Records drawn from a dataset
Lemma lulofoto_process_file_eq (source_dir dest_dir : string) (force_all : bool)
    (start_date : option datetime) (last_sync : pyval)
    (root filename : string) (s : state) :
  Lulofoto.process_file w source_dir dest_dir force_all start_date last_sync
                        root filename s
  = (Ok tt,
     guarded filename
       (Lulofoto.file_body w source_dir dest_dir force_all start_date last_sync
                           root filename) s).
Proof.
  unfold Lulofoto.process_file, guarded.
  destruct (negb (is_image_file filename)); [reflexivity|].
  unfold_engine. simpl.
  change (mkstate (bump_total_found (st_stats s)) (st_copied_files s)
            (st_files s) (st_sidecar s) (st_out s))
    with (with_stats s (bump_total_found (st_stats s))).
  destruct (Lulofoto.file_body _ _ _ _ _ _ _ _ _) as [[a|e] s1]; reflexivity.
Qed.

Lemma bakfoto_process_file_eq (source_dir dest_dir : string) (force_all : bool)
    (last_sync : pyval) (root filename : string) (s : state) :
  BakFoto.process_file w source_dir dest_dir force_all last_sync root filename s
  = Lulofoto.process_file w source_dir dest_dir force_all None last_sync
                          root filename s.
Proof.
  rewrite lulofoto_process_file_eq.
  unfold BakFoto.process_file, guarded.
  destruct (negb (is_image_file filename)); [reflexivity|].
  unfold_engine. simpl.
  change (mkstate (bump_total_found (st_stats s)) (st_copied_files s)
            (st_files s) (st_sidecar s) (st_out s))
    with (with_stats s (bump_total_found (st_stats s))).
  rewrite file_body_agree.
  destruct (Lulofoto.file_body _ _ _ _ _ _ _ _ _) as [[a|e] s1]; reflexivity.
Qed.

End Walk.

(** ** A whole run, in three parts *)

Section Run.
Context `{RT : Runtime}.
Variable w : world.
(* ===== verification/PathKeys.v ===== *)
(** * Path keys and their conflicts

    [ResolvedPathKey] of [src/server/rooted_fs.rs] and the pure conflict tests of
    [src/server/path_coordinator.rs]: which pairs of mutation targets may not be
    held at the same time, and which durable paths lie below a target. *)

From S2P Require Import Prelude Paths.

Record FileIdentity : Type := { device : Z; inode : Z }.
#[global] Instance FileIdentity_eq_dec : EqDecision FileIdentity.
Proof. solve_decision. Defined.

(** The key of a directory entry: the directory and the name. *)
Record RootedEntryKey : Type := { ek_parent : FileIdentity; ek_name : bytes }.
#[global] Instance RootedEntryKey_eq_dec : EqDecision RootedEntryKey.
Proof. solve_decision. Defined.

(** The in-memory marker of maintenance; a NUL occurs in no real name. *)
Definition maintenance_marker (k : RootedEntryKey) : RootedEntryKey :=
  {| ek_parent := ek_parent k; ek_name := ek_name k ++ [x00] ++ str "xczs-maintenance" |}.

Record ResolvedPathKey : Type := {
  resolved_parent : FileIdentity;
  unresolved_tail : list bytes;
  ancestor_directories : list FileIdentity;
  target_directory : option FileIdentity }.
#[global] Instance ResolvedPathKey_eq_dec : EqDecision ResolvedPathKey.
Proof. solve_decision. Defined.

Record LeaseKey : Type := { lexical : bytes; resolved : ResolvedPathKey }.
#[global] Instance LeaseKey_eq_dec : EqDecision LeaseKey.
Proof. solve_decision. Defined.

(** ** The tests *)

(** [left.iter().zip(&right).all(|(l, r)| l == r)]. *)
Fixpoint zip_all_eq (l r : list bytes) : bool :=
  match l, r with
  | x :: l, y :: r => bool_decide (x = y) && zip_all_eq l r
  | _, _ => true
  end.

Definition anchored_tail_is_prefix (left right : ResolvedPathKey) : bool :=
  bool_decide (resolved_parent left = resolved_parent right)
  && bool_decide (length (unresolved_tail left) <= length (unresolved_tail right))
  && zip_all_eq (unresolved_tail left) (unresolved_tail right).

(** [ancestor.target_directory.is_some_and(|id| d.ancestor_directories.contains(&id))] *)
Definition target_among_ancestors (a d : ResolvedPathKey) : bool :=
  match target_directory a with
  | Some identity => bool_decide (identity ∈ ancestor_directories d)
  | None => false
  end.

Definition resolved_path_contains (ancestor descendant : ResolvedPathKey) : bool :=
  anchored_tail_is_prefix ancestor descendant || target_among_ancestors ancestor descendant.

Definition resolved_paths_conflict (left right : ResolvedPathKey) : bool :=
  anchored_tail_is_prefix left right
  || anchored_tail_is_prefix right left
  || target_among_ancestors left right
  || target_among_ancestors right left.

Definition resolved_path_strictly_contains (ancestor descendant : ResolvedPathKey) : bool :=
  (bool_decide (length (unresolved_tail ancestor) < length (unresolved_tail descendant))
   && anchored_tail_is_prefix ancestor descendant)
  || target_among_ancestors ancestor descendant.

Definition path_keys_conflict (left right : LeaseKey) : bool :=
  starts_with (lexical left) (lexical right)
  || starts_with (lexical right) (lexical left)
  || resolved_paths_conflict (resolved left) (resolved right).

Definition path_strictly_contains (ancestor descendant : LeaseKey) : bool :=
  (negb (path_eqb (lexical ancestor) (lexical descendant))
   && starts_with (lexical descendant) (lexical ancestor))
  || resolved_path_strictly_contains (resolved ancestor) (resolved descendant).

Definition paths_identify_same_entry (left right : LeaseKey) : bool :=
  path_eqb (lexical left) (lexical right)
  || (bool_decide (resolved_parent (resolved left) = resolved_parent (resolved right))
      && bool_decide (unresolved_tail (resolved left) = unresolved_tail (resolved right))).

Definition paths_conflict (left right : list LeaseKey) : bool :=
  existsb (fun l => existsb (fun r => path_keys_conflict l r) right) left.

(** The key used for a path whose resolution failed. *)
Definition conservative_path_key (root : FileIdentity) : ResolvedPathKey :=
  {| resolved_parent := root;
     unresolved_tail := [];
     ancestor_directories := [root];
     target_directory := Some root |}.

(** Every key the filesystem resolver returns records its ancestry from the
    shared root. *)
Definition anchored_at (root : FileIdentity) (k : ResolvedPathKey) : Prop :=
  root ∈ ancestor_directories k.

(** What the users of a resolver may rely on: the keys it returns are anchored. *)
Class PathResolver {E : Type} (root : FileIdentity) (resolve : bytes -> result E ResolvedPathKey)
    : Prop :=
  resolver_anchored : forall p k, resolve p = Ok k -> anchored_at root k.

(** ** What the tests decide *)

Lemma zip_all_eq_prefix l r :
  length l <= length r -> zip_all_eq l r = true <-> l `prefix_of` r.
Proof.
  revert r; induction l as [|x l IH]; intros [|y r] Hlen; cbn in *; try lia.
  - split; [intros; apply prefix_nil | done].
  - split; [intros; apply prefix_nil | done].
  - rewrite andb_true_iff, bool_decide_eq_true, IH by lia. split.
    + intros [-> ?]. by apply prefix_cons.
    + intros H. split; [by eapply prefix_cons_inv_1 | by eapply prefix_cons_inv_2].
Qed.

Lemma anchored_tail_is_prefix_spec l r :
  anchored_tail_is_prefix l r = true <->
  resolved_parent l = resolved_parent r /\ unresolved_tail l `prefix_of` unresolved_tail r.
Proof.
  unfold anchored_tail_is_prefix. rewrite !andb_true_iff, !bool_decide_eq_true. split.
  - intros [[? Hlen] Hz]. by rewrite zip_all_eq_prefix in Hz.
  - intros [? Hp]. pose proof (prefix_length _ _ Hp). by rewrite zip_all_eq_prefix.
Qed.

Lemma resolved_paths_conflict_sym l r :
  resolved_paths_conflict l r = resolved_paths_conflict r l.
Proof.
  unfold resolved_paths_conflict.
  by destruct (anchored_tail_is_prefix l r), (anchored_tail_is_prefix r l),
    (target_among_ancestors l r), (target_among_ancestors r l).
Qed.

Lemma path_keys_conflict_sym l r : path_keys_conflict l r = path_keys_conflict r l.
Proof.
  unfold path_keys_conflict. rewrite (resolved_paths_conflict_sym (resolved l)).
  by destruct (starts_with (lexical l) (lexical r)), (starts_with (lexical r) (lexical l)).
Qed.

Lemma paths_conflict_spec l r :
  paths_conflict l r = true <->
  exists a b, a ∈ l /\ b ∈ r /\ path_keys_conflict a b = true.
Proof.
  unfold paths_conflict. rewrite existsb_exists. setoid_rewrite existsb_exists.
  setoid_rewrite <- list_elem_of_In. naive_solver.
Qed.

Lemma paths_conflict_sym l r : paths_conflict l r = paths_conflict r l.
Proof.
  apply eq_true_iff_eq. rewrite !paths_conflict_spec.
  split; intros (a & b & ? & ? & H); exists b, a; by rewrite path_keys_conflict_sym.
Qed.

Lemma starts_with_refl p : starts_with p p = true.
Proof. unfold starts_with. by apply bool_decide_eq_true. Qed.

Lemma starts_with_antisym p q :
  starts_with p q = true -> starts_with q p = true -> path_eqb p q = true.
Proof.
  unfold starts_with, path_eqb. rewrite !bool_decide_eq_true. intros H1 H2.
  by apply (anti_symm prefix).
Qed.

Lemma conservative_conflicts root k :
  anchored_at root k -> resolved_paths_conflict (conservative_path_key root) k = true.
Proof.
  intros H. unfold resolved_paths_conflict, target_among_ancestors at 1.
  cbn [target_directory conservative_path_key]. rewrite bool_decide_eq_true_2 by done.
  by rewrite !orb_true_r.
Qed.

Lemma tails_trichotomy l r :
  anchored_tail_is_prefix l r || anchored_tail_is_prefix r l =
  (bool_decide (resolved_parent l = resolved_parent r)
   && bool_decide (unresolved_tail l = unresolved_tail r))
  || (bool_decide (length (unresolved_tail l) < length (unresolved_tail r))
      && anchored_tail_is_prefix l r)
  || (bool_decide (length (unresolved_tail r) < length (unresolved_tail l))
      && anchored_tail_is_prefix r l).
Proof.
  apply eq_true_iff_eq.
  rewrite !orb_true_iff, !andb_true_iff, !bool_decide_eq_true, !anchored_tail_is_prefix_spec.
  split.
  - intros [[Hp Ht]|[Hp Ht]]; pose proof (prefix_length _ _ Ht);
      destruct (decide (unresolved_tail l = unresolved_tail r)) as [|Hne]; auto.
    + left; right. split; [|done]. apply Nat.le_neq; split; [done|].
      intros Hlen. by apply Hne, prefix_length_eq; [|lia].
    + right. split; [|done]. apply Nat.le_neq; split; [done|].
      intros Hlen. by apply Hne; symmetry; apply prefix_length_eq; [|lia].
  - intros [[[Hp Ht]|[_ ?]]|[_ ?]]; auto. left. by rewrite Ht.
Qed.

Lemma lexical_trichotomy p q :
  starts_with p q || starts_with q p =
  path_eqb p q || (negb (path_eqb p q) && starts_with q p)
  || (negb (path_eqb q p) && starts_with p q).
Proof.
  destruct (path_eqb p q) eqn:E.
  - unfold path_eqb in E. apply bool_decide_eq_true in E.
    assert (starts_with p q = true) as -> by (unfold starts_with; rewrite E; by apply bool_decide_eq_true).
    done.
  - assert (path_eqb q p = false) as ->.
    { unfold path_eqb in *. apply bool_decide_eq_false in E. by apply bool_decide_eq_false. }
    by destruct (starts_with p q), (starts_with q p).
Qed.

Lemma path_keys_conflict_cases (a b : LeaseKey) :
  path_keys_conflict a b =
  paths_identify_same_entry a b || path_strictly_contains a b || path_strictly_contains b a.
Proof.
  unfold path_keys_conflict, paths_identify_same_entry, path_strictly_contains,
    resolved_paths_conflict, resolved_path_strictly_contains.
  rewrite lexical_trichotomy, tails_trichotomy.
  set (A := path_eqb (lexical a) (lexical b)).
  set (B := negb A && starts_with _ _). set (C := negb _ && starts_with _ _).
  set (D := bool_decide (resolved_parent _ = _) && _).
  set (E := bool_decide (length _ < length _) && anchored_tail_is_prefix (resolved a) _).
  set (F := bool_decide (length _ < length _) && anchored_tail_is_prefix (resolved b) _).
  by destruct A, B, C, D, E, F, (target_among_ancestors (resolved a) (resolved b)),
    (target_among_ancestors (resolved b) (resolved a)).
Qed.

(** The symmetric conflict test used to admit mutations is exactly the union
    of the three directional questions the durable-path scan asks: two keys
    conflict if and only if they identify the same entry, or one strictly
    contains the other (lexically, through the unresolved tail of one resolved
    parent, or through the physical directory ancestry). *)
Lemma path_keys_conflict_trichotomy (a b : LeaseKey) :
  path_keys_conflict a b =
  paths_identify_same_entry a b || path_strictly_contains a b || path_strictly_contains b a.
Proof. apply path_keys_conflict_cases. Qed.

(** Resolution fails closed: a lease key built from the conservative key,
    which is what a path gets when the filesystem cannot resolve it, conflicts
    with every key anchored at the shared root, whatever the two lexical paths
    are. *)
Lemma conservative_key_conflicts_with_all (root : FileIdentity) (p : bytes) (k : LeaseKey)
    (Hanchored : anchored_at root (resolved k)) :
  path_keys_conflict {| lexical := p; resolved := conservative_path_key root |} k = true /\
  path_keys_conflict k {| lexical := p; resolved := conservative_path_key root |} = true.
Proof.
  rewrite (path_keys_conflict_sym k). unfold path_keys_conflict; cbn [lexical resolved].
  by rewrite conservative_conflicts, !orb_true_r.
Qed.

Definition root_example : FileIdentity := {| device := 1; inode := 2 |}.
Definition key_example : LeaseKey :=
  {| lexical := str "/srv/share/a/b";
     resolved := {| resolved_parent := {| device := 1; inode := 7 |};
                    unresolved_tail := [str "b"];
                    ancestor_directories := [root_example; {| device := 1; inode := 7 |}];
                    target_directory := None |} |}.

Lemma conservative_key_conflicts_with_all_witness :
  path_keys_conflict {| lexical := str "/x"; resolved := conservative_path_key root_example |}
    key_example = true.
Proof.
  apply (conservative_key_conflicts_with_all root_example (str "/x") key_example).
  unfold anchored_at. left.
Defined.
Definition waiter_lexically_conflicts (waiter : WaiterState) (requested : list bytes) : bool :=
  match waiter with
  | Resolving lexical_paths =>
      existsb (fun left => existsb (fun right =>
        starts_with left right || starts_with right left) requested) lexical_paths
  | Resolved paths =>
      existsb (fun left => existsb (fun right =>
        starts_with (lexical left) right || starts_with right (lexical left)) requested) paths
  end.

(** [waiters.range(..id).any(|(_, earlier)| p(earlier))] *)
Definition any_before {A} (id : Z) (p : A -> bool) (ws : gmap Z A) : bool :=
  existsb (fun iw => (iw.1 <? id)%Z && p iw.2) (map_to_list ws).
(** [leases.values().any(p)] *)
Definition any_value {A} (p : A -> bool) (m : gmap Z A) : bool :=
  existsb (fun iw => p iw.2) (map_to_list m).

Definition try_acquire (s : CoordinatorInner) (requested : list LeaseKey)
    (expected_epoch waiter_id : Z) : CoordinatorInner * AcquireAttempt :=
  if negb (lease_epoch s =? expected_epoch)%Z then (s, Stale)
  else match waiters s !! waiter_id with
  | None => (s, Stale)
  | Some waiter =>
      let became_resolved := match waiter with Resolving _ => true | Resolved _ => false end in
      let ws := <[waiter_id := Resolved requested]> (waiters s) in
      let blocked := any_value (fun held => paths_conflict held requested) (leases s)
                     || any_before waiter_id (fun e => waiter_conflicts e requested) ws in
      if blocked then
        (if became_resolved then send_change (with_waiters ws s) else with_waiters ws s, Blocked)
      else
        let id := next_id s in
        (send_change
           {| leases := <[id := requested]> (leases s);
              waiters := delete waiter_id ws;
              next_id := u64_wrapping_add id 1;
              next_waiter_id := next_waiter_id s;
              lease_epoch := lease_epoch s;
              changes := changes s |}, Acquired id)
  end.

Definition mark_resolving_if_eligible (s : CoordinatorInner) (id : Z)
    (lexical_paths : list bytes) (previous_paths : option (list LeaseKey))
    : CoordinatorInner * bool :=
  let blocked_by_earlier := any_before id (fun earlier =>
    match previous_paths with
    | None => waiter_lexically_conflicts earlier lexical_paths
    | Some paths => waiter_conflicts earlier paths
    end) (waiters s) in
  if blocked_by_earlier then (s, false)
  else (match waiters s !! id with
        | Some _ => with_waiters (<[id := Resolving lexical_paths]> (waiters s)) s
        | None => s
        end, true).

(** [Drop for WaiterRegistration] while the registration is armed. *)
Definition drop_registration (s : CoordinatorInner) (id : Z) : CoordinatorInner :=
  match waiters s !! id with
  | Some _ => send_change (with_waiters (delete id (waiters s)) s)
  | None => s
  end.

(** [Drop for PathLease]. *)
Definition drop_lease (s : CoordinatorInner) (id : Z) : CoordinatorInner :=
  match leases s !! id with
  | Some _ =>
      send_change
        {| leases := delete id (leases s); waiters := waiters s; next_id := next_id s;
           next_waiter_id := next_waiter_id s;
           lease_epoch := u64_wrapping_add (lease_epoch s) 1; changes := changes s |}
  | None => s
  end.

(** ** One acquisition *)

(** Where an [acquire_inner] future stands: between the fetch of its waiter id
    and the insertion of its registration; at the head of its loop; before the
    load of the epoch; about to ask whether it may resolve; resolving the
    remaining paths; about to try; or asleep on the change channel. *)
Inductive Pc : Type :=
| Registering
| LoopHead
| LoadEpoch
| CheckEligible (expected_epoch : Z)
| ResolveKeys (expected_epoch : Z) (done : list LeaseKey) (todo : list bytes)
| TryAcquire (expected_epoch : Z)
| Waiting.

Record Task : Type := {
  lexical_paths : list bytes;
  resolved_paths : option (Z * list LeaseKey);
  seen : Z;
  pc : Pc }.

Record System : Type := { inner : CoordinatorInner; tasks : gmap Z Task }.

Definition init : System := {| inner := new; tasks := ∅ |}.

Inductive Action : Type :=
| Start (paths : list bytes)
| Run (waiter : Z)
| Resolve (waiter : Z) (outcome : option ResolvedPathKey)
| Cancel (waiter : Z)
| DropLease (id : Z).
#[global] Instance Action_eq_dec : EqDecision Action.
Proof. solve_decision. Defined.

(** [Vec::dedup]: drop an element equal to its predecessor. *)
Fixpoint dedup (l : list bytes) : list bytes :=
  match l with
  | [] => []
  | x :: l' =>
      x :: match l' with
           | [] => []
           | y :: _ => if path_eqb x y then tail (dedup l') else dedup l'
           end
  end.

(** [lexical_paths.sort(); lexical_paths.dedup()] over the normalised keys. *)
Definition lexical_keys (paths : list bytes) : list bytes :=
  dedup (merge_sort (cmp_le path_cmp) (map normalize_key paths)).

Definition set_pc (p : Pc) (t : Task) : Task :=
  {| lexical_paths := lexical_paths t; resolved_paths := resolved_paths t;
     seen := seen t; pc := p |}.
Definition put (w : Z) (t : Task) (i : CoordinatorInner) (s : System) : System :=
  {| inner := i; tasks := <[w := t]> (tasks s) |}.

Definition start (paths : list bytes) (s : System) : System :=
  let id := next_waiter_id (inner s) in
  put id {| lexical_paths := lexical_keys paths; resolved_paths := None;
            seen := changes (inner s); pc := Registering |}
    {| leases := leases (inner s); waiters := waiters (inner s); next_id := next_id (inner s);
       next_waiter_id := u64_wrapping_add id 1;
       lease_epoch := lease_epoch (inner s); changes := changes (inner s) |} s.

(** The next step of a future that does not wait for the filesystem. *)
Definition run (w : Z) (t : Task) (s : System) : option System :=
  let i := inner s in
  match pc t with
  | Registering =>
      Some (put w {| lexical_paths := lexical_paths t; resolved_paths := None;
                     seen := changes i; pc := LoopHead |}
              (with_waiters (<[w := Resolving (lexical_paths t)]> (waiters i)) i) s)
  | LoopHead =>
      Some (put w {| lexical_paths := lexical_paths t; resolved_paths := resolved_paths t;
                     seen := changes i; pc := LoadEpoch |} i s)
  | LoadEpoch =>
      let expected_epoch := lease_epoch i in
      let stale := match resolved_paths t with
                   | None => true
                   | Some (epoch, _) => negb (epoch =? expected_epoch)%Z
                   end in
      Some (put w (set_pc (if stale then CheckEligible expected_epoch
                           else TryAcquire expected_epoch) t) i s)
  | CheckEligible expected_epoch =>
      let '(i', eligible) :=
        mark_resolving_if_eligible i w (lexical_paths t) (snd <$> resolved_paths t) in
      Some (put w (set_pc (if eligible then ResolveKeys expected_epoch [] (lexical_paths t)
                           else Waiting) t) i' s)
  | ResolveKeys expected_epoch paths [] =>
      Some (put w {| lexical_paths := lexical_paths t;
                     resolved_paths := Some (expected_epoch, paths);
                     seen := seen t; pc := TryAcquire expected_epoch |} i s)
  | ResolveKeys _ _ (_ :: _) => None
  | TryAcquire expected_epoch =>
      match resolved_paths t with
      | None => None
      | Some (_, paths) =>
          match try_acquire i paths expected_epoch w with
          | (i', Acquired _) => Some {| inner := i'; tasks := delete w (tasks s) |}
          | (i', Stale) => Some (put w (set_pc LoopHead t) i' s)
          | (i', Blocked) => Some (put w (set_pc Waiting t) i' s)
          end
      end
  | Waiting =>
      if (changes i =? seen t)%Z then None
      else Some (put w {| lexical_paths := lexical_paths t; resolved_paths := resolved_paths t;
                          seen := changes i; pc := LoopHead |} i s)
  end.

**YOUR GOAL:** Retype only the stretch of lines above starting at the one with "lexical_paths : list bytes;" and stopping at the one with "Cancel (waiter : Z)", exactly as written, with both kept.

**TASK ANSWER:**
  lexical_paths : list bytes;
  resolved_paths : option (Z * list LeaseKey);
  seen : Z;
  pc : Pc }.

Record System : Type := { inner : CoordinatorInner; tasks : gmap Z Task }.

Definition init : System := {| inner := new; tasks := ∅ |}.

Inductive Action : Type :=
| Start (paths : list bytes)
| Run (waiter : Z)
| Resolve (waiter : Z) (outcome : option ResolvedPathKey)
| Cancel (waiter : Z)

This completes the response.